> _INPUT DATA_:
(** The words of a line in the sense of the specification: the maximal
    runs of characters that are not white space, in order. [word] is the
    run read so far, if one has begun. *)
Fixpoint words_from (word : option string) (s : string) : list string :=
  match s with
  | EmptyString =>
      match word with
      | Some t => [t]
      | None => []
      end
  | String c rest =>
      if is_whitespace c then
        match word with
        | Some t => t :: words_from None rest
        | None => words_from None rest
        end
      else
        words_from (Some (match word with
                          | Some t => t ++ String c EmptyString
                          | None => String c EmptyString
                          end)%string) rest
  end.

Definition whitespace_separated_tokens (line : string) : list string :=
  words_from None line.

(** The third white-space-separated token of a line, in the
    specification's words *)
Definition third_whitespace_token (line : string) : option string :=
  nth_error (whitespace_separated_tokens line) 2.

(** A line of at least three tokens separated by single spaces *)
Definition line_of (t0 t1 payload : string) (more : option string) : string :=
  (t0 ++ String " " (t1 ++ String " "
     match more with
     | None => payload
     | Some r => payload ++ String " " r
     end))%string.

(** A turn in which the remote source has nothing new, whatever is asked *)
Definition quiet (p : Poll) : Prop := forall q, source p q = Normal [].

(** A check of the monitor that finds the feed without an update for more
    than the threshold *)
Definition stale (c : MonitorCheck) : Prop :=
  msSinceLastUpdate (nowAtMonitor c) (feedAtMonitor c) > deadThreshold.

> _WHAT YOU WILL DO_: Every line above is to be transcribed exactly, with nothing dropped.

> _FINISHED TASK_:
(** The words of a line in the sense of the specification: the maximal
    runs of characters that are not white space, in order. [word] is the
    run read so far, if one has begun. *)
Fixpoint words_from (word : option string) (s : string) : list string :=
  match s with
  | EmptyString =>
      match word with
      | Some t => [t]
      | None => []
      end
  | String c rest =>
      if is_whitespace c then
        match word with
        | Some t => t :: words_from None rest
        | None => words_from None rest
        end
      else
        words_from (Some (match word with
                          | Some t => t ++ String c EmptyString
                          | None => String c EmptyString
                          end)%string) rest
  end.

Definition whitespace_separated_tokens (line : string) : list string :=
  words_from None line.

(** The third white-space-separated token of a line, in the
    specification's words *)
Definition third_whitespace_token (line : string) : option string :=
  nth_error (whitespace_separated_tokens line) 2.

(** A line of at least three tokens separated by single spaces *)
Definition line_of (t0 t1 payload : string) (more : option string) : string :=
  (t0 ++ String " " (t1 ++ String " "
     match more with
     | None => payload
     | Some r => payload ++ String " " r
     end))%string.

(** A turn in which the remote source has nothing new, whatever is asked *)
Definition quiet (p : Poll) : Prop := forall q, source p q = Normal [].

(** A check of the monitor that finds the feed without an update for more
    than the threshold *)
Definition stale (c : MonitorCheck) : Prop :=
  msSinceLastUpdate (nowAtMonitor c) (feedAtMonitor c) > deadThreshold.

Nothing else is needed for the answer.